Eigenen Charme bewahrt
Wobei die Spanier Tarifa gern als Pueblo, also Dorf, bezeichnen, das sich in die „pueblos blancos“ einreiht. Diese weißen Dörfer sind charakteristisch für den Charme Andalusiens. Tarifas Geschichte unterscheidet sich jedoch von den vielen anderen weißen Orten in Andalusien, was mit seiner Lage zu tun hat. Von den Phöniziern über die Römer bis zu den Mauren – sie alle waren hier und prägten das Städtchen. Ein Glück, dass es über die Jahrhunderte nie wirklich groß wurde. Und damit von einem Hotel-Boom wie an der Costa del Sol verschont blieb. Heute schlendert man durch weiße, vernarbte Gassen, die sich wohltuend von den perfekten Touristenkulissen andernorts abheben.
Von Phöniziern bis Mauren – sie alle waren hier und prägten Tarifa.
In den Wintermonaten leben rund 11.000 Menschen in Tarifa, im Sommer sind es zuverlässig über 80.000. Das hat vor allem mit dem Wind zu tun, der dort weht. Durch die Meerenge von Gibraltar, die wie ein Flaschenhals aussieht, pressen sich täglich nicht nur 300 Schiffe, sondern auch reichlich Wind. Pustet er vom Mittelmeer herüber, also von Osten, heißt er Levante. Den Westwind nennen sie hier Poniente. Einer von beiden ist meistens am Start und sorgt für paradiesische Windsurf-Bedingungen.
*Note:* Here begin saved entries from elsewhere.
(** * Merchant verification pipeline: service, worker and HTTP routes

    A shallow embedding of
      - [src/services/externalVerification.ts]  ([verifyMerchant]),
      - the BullMQ worker of queue ['external-verification'],
      - the Express routes [POST /merchant/submit] and
        [POST /webhook/external-verification],
    together with the properties the specification states about them.

    The TypeScript code is asynchronous and effectful: it talks to Redis,
    draws from [Math.random], logs, and calls a notification service.  Each
    [async] function becomes a computation in a state-and-exception monad
    over an explicit [World]; [await] is sequencing, a rejected promise is a
    [Throw] completion, and [try { } catch { }] is [try_catch]. *)

From Stdlib Require Import ZArith QArith List Lia.
From stdpp Require Import base option strings gmap.
Import ListNotations.

Local Open Scope Z_scope.
Local Open Scope string_scope.
Local Set Warnings "-register-all".

(** ** JavaScript values and string conversion *)

(** The values that reach the pipeline at run time: whatever [JSON.parse]
    produces for a request body, plus [undefined].  A number carries its
    [Number::toString] rendering, which is all the code ever asks of it. *)
Inductive value : Type :=
| VUndefined
| VNull
| VBool (b : bool)
| VNum (shown : string)
| VStr (s : string)
| VArr (elems : list value)
| VObj (props : list (string * value)).

(** What a thrown JavaScript value carries: the error's name and message. *)
Record exn : Type := Exn { exn_name : string; exn_message : string }.

Definition TypeError (msg : string) : exn := Exn "TypeError" msg.

(** String(b) for a boolean. *)
Definition String_of_bool (b : bool) : string :=
  if b then "true" else "false".

(** [JSON.parse] creates own data properties, so a key of the parsed text
    shadows the method of the same name on [Object.prototype]. *)
Definition has_own (name : string) (props : list (string * value)) : bool :=
  existsb (fun kv => String.eqb (fst kv) name) props.

(** ECMAScript [ToString], as a template literal applies it to each
    substitution.  [None] stands for the [TypeError] "Cannot convert object
    to primitive value".

    An object goes through [OrdinaryToPrimitive] with hint string: it calls
    the object's [toString] when that property is callable, then [valueOf].
    A parsed JSON object has no callable own property; without an own
    [toString] key it inherits [Object.prototype.toString] and renders as
    [[object Object]]; with one, the non-callable value is skipped,
    [valueOf] (inherited or not) yields no primitive, and the conversion
    throws.  An array renders as [Array.prototype.join] with a comma, where
    [null] and [undefined] elements render as the empty string. *)
Fixpoint ToString (v : value) : option string :=
  match v with
  | VUndefined => Some "undefined"
  | VNull => Some "null"
  | VBool b => Some (String_of_bool b)
  | VNum shown => Some shown
  | VStr s => Some s
  | VArr elems =>
      (fix join (first : bool) (es : list value) : option string :=
         match es with
         | [] => Some ""
         | e :: es' =>
             let sep := if first then "" else "," in
             match (match e with
                    | VUndefined | VNull => Some ""
                    | _ => ToString e
                    end), join false es' with
             | Some s, Some rest => Some (sep +:+ s +:+ rest)
             | _, _ => None
             end
         end) true elems
  | VObj props =>
      if has_own "toString" props then None else Some "[object Object]"
  end.

(** ** The world the code runs in *)

(** A Redis string key: its value and, when it was written with [EX], the
    instant (in seconds) at which it expires. *)
Record Entry : Type := mkEntry { payload : string; deadline : option Z }.

(** The commands this code sends to Redis. *)
Inductive command : Type :=
| GET (key : string)
| SET_EX (key : string) (val : string) (seconds : Z).

Inductive level : Type := Info | Warn | Error | ConsoleError.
Daher zählen die kilometerlangen Sandstrände um Tarifa zu den besten Adressen für Wind- und Kitesurfer in ganz Europa. Positiver Nebeneffekt: Mit den Sportlern zog ein Lebensgefühl nach Tarifa, das wunderbar in die Zeit passt.
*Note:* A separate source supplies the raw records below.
(** * The agent test console: selection, status polling, chat and lifecycle

    A shallow embedding of [TestAgentComponent]
    (frontend/src/app/components/test-agent/test-agent.component.ts) together
    with the part of the RxJS / HttpClient run time its methods rely on:

    - every [HttpClient] call is a cold observable: subscribing sends one
      request, the response is delivered later as [next] followed by
      [complete], or as [error]; unsubscribing aborts the request;
    - [interval(5000)] emits for the first time one period after it is
      subscribed and then once per period;
    - [takeWhile(p)] completes the stream at the first emission where [p]
      is false; [switchMap(f)] unsubscribes the previous inner observable
      when a new outer value arrives, forwards inner values and errors, and
      completes once the outer and the inner are both complete.

    The component is event driven, so the model is a state record and one
    function per method and per callback; asynchronous results are delivered
    by the environment through [deliver], timers fire through [advance].
    The bindings of the template (test-agent.component.html) that call the
    methods or write the fields are modelled next to them. *)

From Stdlib Require Import ZArith Lia.
From stdpp Require Import base option list strings gmap.

(** ** Data model (frontend/src/app/models/agent.ts) *)

Inductive AgentStatus := IDLE | RUNNING | PAUSED | COMPLETED | FAILED | ERROR.

Inductive Role := user | assistant | function.

(** An ISO-8601 string and the [Date] it denotes are both represented by the
    instant itself, in milliseconds; [new Date(iso)] and [toISOString()] are
    the two directions of that representation. *)
Definition IsoString := Z.
Definition Date := Z.
Definition newDate (iso : IsoString) : Date := iso.
Definition toISOString (d : Date) : IsoString := d.

Record HistoryEntry := {
  h_role : Role;
  h_content : string;
  h_timestamp : IsoString;
  h_name : option string
}.

Record AgentContext := { chat_history : option (list HistoryEntry) }.

Record Agent := {
  id : string;
  name : string;
  description : string;
  prompt : string;
  tools : list string;
  hitl_enabled : bool;
  status : AgentStatus;
  created_at : IsoString;
  updated_at : IsoString;
  context : option AgentContext
}.

Record AgentUpdate := {
  u_name : option string;
  u_description : option string;
  u_tools : option (list string);
  u_prompt : option string;
  u_hitl_enabled : option bool;
  u_status : option AgentStatus
}.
Authentizität und gute Qualität
Statt Hektik und seelenloser Systemgastronomie finden sich in Tarifa viele kleine Cafés, Bars und Restaurants, die auf Authentizität und gute Qualität setzen. Tagsüber geht’s entsprechend gemütlich zu in den weißen Sträßchen. Egal um welche Uhrzeit, irgendwer hat immer ein Surfbrett unterm Arm und ist auf dem Weg zum Meer. Die anderen wünschen Glück und gute Wellen.
Levante und Poniente erfreuen im Sommer übrigens auch die Einheimischen – denn während man in Sevilla oder Córdoba an nicht wenigen Tagen bei über 45 Grad im Schatten stöhnt, zeigt das Thermometer in Tarifa selten über 35 Grad. In dieser Zeit wird hier mindestens so viel gefeiert wie gesurft. Die über 200 Bars direkt an der Küste bieten dafür die besten Voraussetzungen.
Lecker essen gehen? Kein Problem.
Party? Fehlanzeige.
In den Wintermonaten kommt das Nachtleben von Tarifa dagegen zur Ruhe. Lecker essen gehen? Kein Problem. Party? Fehlanzeige. Es ist die ideale Zeit für alle, die einfach nur die Seele baumeln lassen wollen. Wärmende Sonne und viel Strand inklusive.
Wer etwas über die Meeresbewohner erfahren möchte, sollte sich an die Schweizerin Katharina Heyer halten, die seit den 90er-Jahren in Tarifa Whalewatching-Touren anbietet. Denn in der Meerenge von Gibraltar sind große Populationen von Walen und Delfinen zu Hause. Heyers oberstes Credo: die Orcas, Grind-, Pott- und Finnwale nicht zu belästigen.
Und wenn Levante und Poniente – wie heute – Regenwolken nach Tarifa pusten? Dann schlendern wir im Grandland in die Berge, genießen sein sportliches Fahrwerk und die Kurven. Tarifa im Winter? Eines der besten Ziele gegen den Blues grauer Tage.